[[ AVAILABLE DATA open ]]

(** A configured interface, a configured group, in a data base of that shape. *)
Definition valid_iface (sh : Shape) (i : nat) : Prop :=
  let '(total, _, vifs, _) := sh in exists n, vifs !! i = Some n /\ wf_vifs n.
Definition valid_group (sh : Shape) (g : nat) : Prop :=
  let '(_, _, _, gs) := sh in (g < gs)%nat.

Definition iface_in (sh : Shape) (i : nat) (I : DML_WAN_IFACE) : Prop :=
  sh.1.2 !! i = Some (vifs_of I) /\ wf_vifs (vifs_of I).
Definition valid_vif (sh : Shape) (p : vif_ptr) : Prop :=
  exists n, sh.1.2 !! p.1 = Some n /\ wf_vifs n /\ (p.2 < length n.2)%nat.

(** What a thread knows of its controller throughout, such as the interface
    pointer it caches. *)
Class Anchor (C : Type) := anchored : C -> Prop.

(** [m] never dereferences [NULL] on a data base of shape [sh] and leaves its
    shape, the lock depth and what is known of the controller as they were; [P]
    holds of what it returns. *)
Definition framed {C} `{Anchor C} (sh : Shape) (s : St C) : Prop :=
  shape_of (db s) = sh /\ anchored (ctl s).
Definition Safe {C A} `{Anchor C} (sh : Shape) (P : A -> Prop) (m : M (St C) A) : Prop :=
  forall s, framed sh s ->
    wp m (fun a s' => (framed sh s' /\ depth s' = depth s) /\ P a) s.

Section Safe.
Context {C : Type} `{Anchor C} (sh : Shape).
Implicit Type s : St C.

Lemma safe_wp {A} (P : A -> Prop) (m : M (St C) A) Q s :
  Safe sh P m -> framed sh s ->
  (forall a s', framed sh s' -> depth s' = depth s -> P a -> Q a s') -> wp m Q s.
Proof. intros Hm Hs HQ. eapply wp_mono; [by apply Hm|]. intros a s' [[? ?] ?]. by apply HQ. Qed.

(** A safe computation, with a view it keeps. *)
Lemma safe_keeps {A B} (P : A -> Prop) (f : St C -> B) (m : M (St C) A) Q s :
  Safe sh P m -> Keeps f m -> framed sh s ->
  (forall a s', framed sh s' -> depth s' = depth s -> f s' = f s -> P a -> Q a s') ->
  wp m Q s.
Proof.
  intros Hm Hk Hs HQ. pose proof (Hm s Hs) as HW. unfold wp in *.
  destruct (m s) as [[a s']|] eqn:E; [|done]. destruct HW as [[? ?] ?].
  apply HQ; [done.. | by apply (Hk _ _ _ E) | done].
Qed.
Lemma safe_weaken {A} (P Q : A -> Prop) (m : M (St C) A) :
  Safe sh P m -> (forall a, P a -> Q a) -> Safe sh Q m.
Proof. intros Hm HPQ s Hs. eapply wp_mono; [by apply Hm|]. intros a s' [? ?]. auto. Qed.
Lemma safe_ret {A} (P : A -> Prop) a : P a -> Safe sh P (ret (S := St C) a).
Proof. intros HP s Hs. by apply wp_ret. Qed.
Lemma safe_bind {A B} (P : A -> Prop) (Q : B -> Prop) (m : M (St C) A) k :
  Safe sh P m -> (forall a, P a -> Safe sh Q (k a)) -> Safe sh Q (bind m k).
Proof.
  intros Hm Hk s Hs. apply wp_bind. eapply safe_wp; [done..|].
  intros a s1 Hs1 Hd1 HP. eapply wp_mono; [by apply Hk|].
  intros b s2 [[Hs2 Hd2] HQ]. split; [split; [done | congruence] | done].
Qed.
(** Nothing is needed of the value. *)
Lemma safe_bind_any {A B} (Q : B -> Prop) (m : M (St C) A) k :
  Safe sh (fun _ => True) m -> (forall a, Safe sh Q (k a)) -> Safe sh Q (bind m k).
Proof. intros Hm Hk. by eapply safe_bind. Qed.
Lemma safe_gets {A} (f : St C -> A) : Safe sh (fun _ => True) (gets f).
Proof. intros s Hs. by apply wp_gets. Qed.
Lemma safe_modify (f : St C -> St C) :
  (forall s, shape_of (db (f s)) = shape_of (db s)) -> (forall s, depth (f s) = depth s) ->
  (forall s, anchored (ctl s) -> anchored (ctl (f s))) ->
  Safe sh (fun _ => True) (modify f).
Proof.
  intros H1 H2 H3 s [Hs Ha]. apply wp_modify. unfold framed. rewrite H1, H2. auto.
Qed.
Lemma safe_get_controller : Safe (C := C) sh (fun c => anchored c) get_controller.
Proof. intros s Hs. apply wp_gets. by destruct Hs. Qed.
Lemma safe_call `{Platform} e : Safe (C := C) sh (fun _ => True) (call e).
Proof. intros s Hs. by eapply wp_intro. Qed.
Lemma safe_call_s `{Platform} e : Safe (C := C) sh (fun _ => True) (call_s e).
Proof. intros s Hs. by eapply wp_intro. Qed.
Lemma safe_when (b : bool) (m : M (St C) unit) :
  (b = true -> Safe sh (fun _ => True) m) -> Safe sh (fun _ => True) (when b m).
Proof. destruct b; intros Hm; [by apply Hm | by apply safe_ret]. Qed.
Lemma safe_deref_head i I :
  iface_in sh i I -> Safe sh (fun _ => True) (deref (S := St C) (head (if_VirtIfList I))).
Proof.
  unfold iface_in, wf_vifs, vifs_of. simpl. intros [_ [Hne _]]. destruct (if_VirtIfList I); [done|].
  intros s Hs. by apply wp_ret.
Qed.
Lemma safe_for_each {A} (l : list A) (body : A -> M (St C) unit) :
  (forall x, x ∈ l -> Safe sh (fun _ => True) (body x)) ->
  Safe sh (fun _ => True) (for_each l body).
Proof.
  induction l as [|x l IH]; intros Hb; simpl; [by apply safe_ret|].
  apply safe_bind_any; [apply Hb; constructor | intros _; apply IH; intros y Hy].
  apply Hb. by constructor.
Qed.
(** What holds of the result of every round and of [None] holds of the loop's. *)
Lemma safe_for_break_post {A R} (P : option R -> Prop) (l : list A) (body : A -> M (St C) (option R)) :
  P None -> (forall x, x ∈ l -> Safe sh P (body x)) -> Safe sh P (for_break l body).
Proof.
  intros HN. induction l as [|x l IH]; intros Hb; simpl; [by apply safe_ret|].
  eapply safe_bind; [apply Hb; constructor|].
  intros [r|] HP; [by apply safe_ret | apply IH; intros y Hy]. apply Hb. by constructor.
Qed.
Lemma safe_for_break {A R} (l : list A) (body : A -> M (St C) (option R)) :
  (forall x, x ∈ l -> Safe sh (fun _ => True) (body x)) ->
  Safe sh (fun _ => True) (for_break l body).
Proof. by apply safe_for_break_post. Qed.
Lemma safe_for_break_through {A R} (l : list A) (body : A -> M (St C) (option R)) :
  (forall x, x ∈ l -> Safe sh (fun o => o = None) (body x)) ->
  Safe sh (fun o => o = None) (for_break l body).
Proof.
  induction l as [|x l IH]; intros Hb; simpl; [by apply safe_ret|].
  eapply safe_bind; [apply Hb; constructor|]. intros o ->.
  apply IH. intros y Hy. apply Hb. by constructor.
Qed.
Lemma safe_for_acc {A B R} (l : list A) (acc : B) (body : A -> B -> M (St C) (B * option R)) :
  (forall x b, x ∈ l -> Safe sh (fun _ => True) (body x b)) ->
  Safe sh (fun _ => True) (for_acc l acc body).
Proof.
  revert acc. induction l as [|x l IH]; intros acc Hb; simpl; [by apply safe_ret|].
  apply safe_bind_any; [apply Hb; constructor|].
  intros [b [r|]]; [by apply safe_ret | apply IH; intros y b' Hy]. apply Hb. by constructor.
Qed.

[[ AVAILABLE DATA closed ]]

→ **ACTIVITY**:
Copy the records above faithfully. Begin at their first line, end at the line containing "(** A safe computation, with", and include nothing else.

→ **WRITTEN RESPONSE**:
(** A configured interface, a configured group, in a data base of that shape. *)
Definition valid_iface (sh : Shape) (i : nat) : Prop :=
  let '(total, _, vifs, _) := sh in exists n, vifs !! i = Some n /\ wf_vifs n.
Definition valid_group (sh : Shape) (g : nat) : Prop :=
  let '(_, _, _, gs) := sh in (g < gs)%nat.

Definition iface_in (sh : Shape) (i : nat) (I : DML_WAN_IFACE) : Prop :=
  sh.1.2 !! i = Some (vifs_of I) /\ wf_vifs (vifs_of I).
Definition valid_vif (sh : Shape) (p : vif_ptr) : Prop :=
  exists n, sh.1.2 !! p.1 = Some n /\ wf_vifs n /\ (p.2 < length n.2)%nat.

(** What a thread knows of its controller throughout, such as the interface
    pointer it caches. *)
Class Anchor (C : Type) := anchored : C -> Prop.

(** [m] never dereferences [NULL] on a data base of shape [sh] and leaves its
    shape, the lock depth and what is known of the controller as they were; [P]
    holds of what it returns. *)
Definition framed {C} `{Anchor C} (sh : Shape) (s : St C) : Prop :=
  shape_of (db s) = sh /\ anchored (ctl s).
Definition Safe {C A} `{Anchor C} (sh : Shape) (P : A -> Prop) (m : M (St C) A) : Prop :=
  forall s, framed sh s ->
    wp m (fun a s' => (framed sh s' /\ depth s' = depth s) /\ P a) s.

Section Safe.
Context {C : Type} `{Anchor C} (sh : Shape).
Implicit Type s : St C.

Lemma safe_wp {A} (P : A -> Prop) (m : M (St C) A) Q s :
  Safe sh P m -> framed sh s ->
  (forall a s', framed sh s' -> depth s' = depth s -> P a -> Q a s') -> wp m Q s.
Proof. intros Hm Hs HQ. eapply wp_mono; [by apply Hm|]. intros a s' [[? ?] ?]. by apply HQ. Qed.

(** A safe computation, with a view it keeps. *)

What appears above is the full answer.